Lemma Inv_step s a s' : Inv s -> step s a = Some s' -> Inv s'.
Proof.
  intros [Hc Hh Hn] Hstep. split.
  - by eapply step_calls.
  - by eapply step_handleOk.
  - by eapply step_count.
Qed.

Lemma Inv_run s acts s' : Inv s -> run s acts = Some s' -> Inv s'.
Proof.
  revert s. induction acts as [|a acts IH]; intros s Hs; simpl.
  - by intros [= <-].
  - destruct (step s a) as [s1|] eqn:E; [|done].
    apply IH. by eapply Inv_step.
Qed.

Lemma Inv_reachable s : reachable s -> Inv s.
Proof. intros [acts Hrun]. eapply Inv_run; [apply Inv_init | done]. Qed.

Lemma reachable_callOk s i c :
  reachable s -> calls s !! i = Some c -> callOk c.
Proof.
  intros Hs Hc. apply Inv_reachable in Hs as [Hall _ _].
  eapply Forall_lookup_1; eauto.
Qed.

(** ** One invocation, from its history *)

Lemma lookup_setCall s i c c' :
  calls s !! i = Some c -> calls (setCall s i c') !! i = Some c'.
Proof.
  intros Hc. simpl. apply list_lookup_insert_eq. by eapply lookup_lt_Some.
Qed.

(** Case analysis on the path an invocation of a reachable state is on. *)
Ltac on_path Hs Hc :=
  let Hok := fresh "Hok" in
  pose proof (reachable_callOk _ _ _ Hs Hc) as Hok;
  match type of Hc with
  | _ !! _ = Some ?c =>
      let b := fresh "b" in
      destruct c as [? ? ? ?]; unfold Coordinator.callOk, enteredWith in *;
      simpl in *; inversion Hok as
        [ | ? | ? ? | ? ? b ? | ? ? b ? | ? ? b ? ? | ? ? b ? ? | ? ? b ? ?
        | ? | ? | ? ? | ? ? | ? ? ? | ? ? | ? ? ? ];
      subst; try destruct b; simpl in *; simplify_eq
  end.

(** The transport call that is awaited at line 26 settles the invocation
    with its outcome, whatever the outcome. *)
Ltac settle Hc :=
  simpl; unfold fetchSettles; rewrite Hc; simpl;
  eexists; eexists; (split; [reflexivity|]);
  (split; [by eapply lookup_setCall|]); simpl; done.

(** C6 (pass-through): an invocation whose transport call succeeds
    returns exactly the transport's success value, and the transport is
    called exactly once in that invocation, with the invocation's own
    arguments.  This is so of an invocation that has seen its first
    transport call succeed; and an invocation that awaits its first
    transport call, at line 31, at line 22 or at line 26, does settle with
    the value [v], and has called the transport once, when that call
    resolves with [v]. *)
Theorem pass_through s i c :
  reachable s ->
  calls s !! i = Some c ->
  (forall v, head (fetchOutcomes (hist c)) = Some (Resolved v) ->
     pc c = Settled (Resolved v) /\
     fetchesOf (hist c) = [(url c, options c)]) /\
  (fetchOutcomes (hist c) = [] -> fetchesOf (hist c) <> [] ->
     fetchesOf (hist c) = [(url c, options c)] /\
     forall v, exists s' c',
       step s (FetchSettles i (Resolved v)) = Some s' /\
       calls s' !! i = Some c' /\
       pc c' = Settled (Resolved v) /\
       fetchesOf (hist c') = [(url c, options c)] /\
       fetchOutcomes (hist c') = [Resolved v]).
Proof.
  intros Hs Hc. split.
  - intros v Hv. on_path Hs Hc; done.
  - intros Hnone Hsome. on_path Hs Hc; try done;
      (split; [done|]); intros v'; settle Hc.
Qed.


(** C3 (original-error precedence): when the first transport attempt
    fails with an auth-classified error [E] and the refresh this
    invocation awaits fails, the invocation rejects with [E], whatever the
    refresh failed with, and issues no further transport call. *)
Theorem original_error_on_refresh_failure s i c E re :
  reachable s ->
  calls s !! i = Some c ->
  enteredWith c = Some None ->
  head (fetchOutcomes (hist c)) = Some (Rejected E) ->
  shouldRefreshToken E = true ->
  awaitedOf (hist c) = [RefreshFailed re] ->
  pc c = Settled (Rejected E) /\
  fetchesOf (hist c) = [(url c, options c)].
Proof. intros Hs Hc He HE Hp Hre. on_path Hs Hc; done || congruence. Qed.

(** C4 (bystander isolation): an invocation that began while a handle
    was pending and saw that refresh fail has issued one transport call,
    with its own url and options, and no other.  It awaits that call, and
    then the call's outcome, a success or a failure, is what the invocation
    settles with; or it has settled, with the outcome of that call. *)
Theorem bystander_isolation s i c p re :
  reachable s ->
  calls s !! i = Some c ->
  enteredWith c = Some (Some p) ->
  awaitedOf (hist c) = [RefreshFailed re] ->
  fetchesOf (hist c) = [(url c, options c)] /\
  match pc c with
  | WaitFetchBystanderCatch =>
      fetchOutcomes (hist c) = [] /\
      forall r, exists s' c',
        step s (FetchSettles i r) = Some s' /\
        calls s' !! i = Some c' /\
        pc c' = Settled r /\
        fetchesOf (hist c') = [(url c, options c)] /\
        fetchOutcomes (hist c') = [r]
  | Settled r => fetchOutcomes (hist c) = [r]
  | _ => False
  end.
Proof.
  intros Hs Hc He Hre. on_path Hs Hc; (split; [done|]); try done.
  split; [done|]. intros [v|e]; settle Hc.
Qed.

(** An invocation that began while a handle was pending never calls
    [shouldRefreshToken] (nor [refreshToken]); what it settles with is the
    outcome of the last transport call it issued, unclassified. *)
Lemma bystander_never_classifies s i c p :
  reachable s ->
  calls s !! i = Some c ->
  enteredWith c = Some (Some p) ->
  shouldRefreshArgs (hist c) = [] /\
  refreshesOf (hist c) = [] /\
  (forall r, pc c = Settled r -> last (fetchOutcomes (hist c)) = Some r).
Proof.
  intros Hs Hc He. on_path Hs Hc; (split; [done|]); (split; [done|]);
    intros r' Hr'; simplify_eq; done.
Qed.


(** ** The handle over time *)

(** The call to [refreshToken] and the install of the handle are one
    transition: there is no [await] between line 36 and line 48. *)
Lemma install_atomic s a s' :
  step s a = Some s' ->
  (refreshTokenCalls s' <> refreshTokenCalls s \/
   (refreshingTokenPromise s = None /\ refreshingTokenPromise s' <> None)) ->
  refreshingTokenPromise s = None /\
  refreshingTokenPromise s' = Some (length (promises s)) /\
  promises s' = promises s ++ [installed (refreshTokenCalls s)] /\
  refreshTokenCalls s' = S (refreshTokenCalls s).
Proof.
  intros Hstep Hch.
  destruct (step_handle_change _ _ _ Hstep) as
    [Hh Hp Hn|Hnone Hh Hp Hn|p r Hsome Hq Hh Hp Hn _].
  - destruct Hch as [Hch|[Hch1 Hch2]]; congruence.
  - done.
  - destruct Hch as [Hch|[Hch1 Hch2]]; congruence.
Qed.

(** The handle in every reachable state: at most one handle promise is
    unsettled, and it is the one in [refreshingTokenPromise]; the promise
    in the variable is unsettled, unless it was rejected as it was made;
    there is one promise for each call to [refreshToken], installed in the
    transition that makes the call; when the promise [refreshToken]
    returned settles, with either result, the variable is reset in that
    transition, in which no invocation moves; and an invocation resumes
    only when the handle it awaits has settled. *)
Lemma pending_handle_invariant s :
  reachable s ->
  (forall p q, promises s !! p = Some None -> promises s !! q = Some None ->
     p = q) /\
  (forall p, promises s !! p = Some None -> refreshingTokenPromise s = Some p) /\
  (forall p, refreshingTokenPromise s = Some p ->
     promises s !! p = Some None \/
     exists n thrown,
       refreshTokenThrows n = Some thrown /\
       promises s !! p = Some (Some (RefreshFailed thrown))) /\
  refreshTokenCalls s = length (promises s) /\
  (forall a s', step s a = Some s' ->
     refreshTokenCalls s' <> refreshTokenCalls s \/
     (refreshingTokenPromise s = None /\ refreshingTokenPromise s' <> None) ->
     refreshingTokenPromise s = None /\
     refreshingTokenPromise s' = Some (length (promises s)) /\
     promises s' = promises s ++ [installed (refreshTokenCalls s)] /\
     refreshTokenCalls s' = S (refreshTokenCalls s)) /\
  (forall p r, promises s !! p = Some None ->
     exists s', step s (RefreshSettles r) = Some s' /\
       refreshingTokenPromise s' = None /\
       promises s' !! p = Some (Some r) /\
       calls s' = calls s) /\
  (forall i c p s', calls s !! i = Some c -> awaits c = Some p ->
     step s (Resume i) = Some s' ->
     exists r, promises s !! p = Some (Some r)).
Proof.
  intros Hs. destruct (Inv_reachable _ Hs) as [_ [Hpend Hheld] Hn].
  split; [|split; [|split; [|split; [|split; [|split]]]]].
  - intros p q Hp Hq. apply Hpend in Hp, Hq. congruence.
  - exact Hpend.
  - exact Hheld.
  - done.
  - intros a s'. apply install_atomic.
  - intros p r Hp. simpl. unfold refreshSettles.
    rewrite (Hpend p Hp), Hp.
    eexists. split; [done|]. simpl. split; [done|]. split; [|done].
    apply list_lookup_insert_eq. by eapply lookup_lt_Some.
  - intros i c p s' Hc Haw Hstep. simpl in Hstep. unfold resume in Hstep.
    rewrite Hc in Hstep. unfold awaits in Haw.
    destruct (pc c); simplify_eq;
      destruct (promises s !! p) as [[[|re]|]|]; simplify_eq; eauto.
Qed.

***

All lines from the one with "eexists. split; [done|]." through the end of the records need to be copied exactly, and no other lines.

    eexists. split; [done|]. simpl. split; [done|]. split; [|done].
    apply list_lookup_insert_eq. by eapply lookup_lt_Some.
  - intros i c p s' Hc Haw Hstep. simpl in Hstep. unfold resume in Hstep.
    rewrite Hc in Hstep. unfold awaits in Haw.
    destruct (pc c); simplify_eq;
      destruct (promises s !! p) as [[[|re]|]|]; simplify_eq; eauto.
Qed.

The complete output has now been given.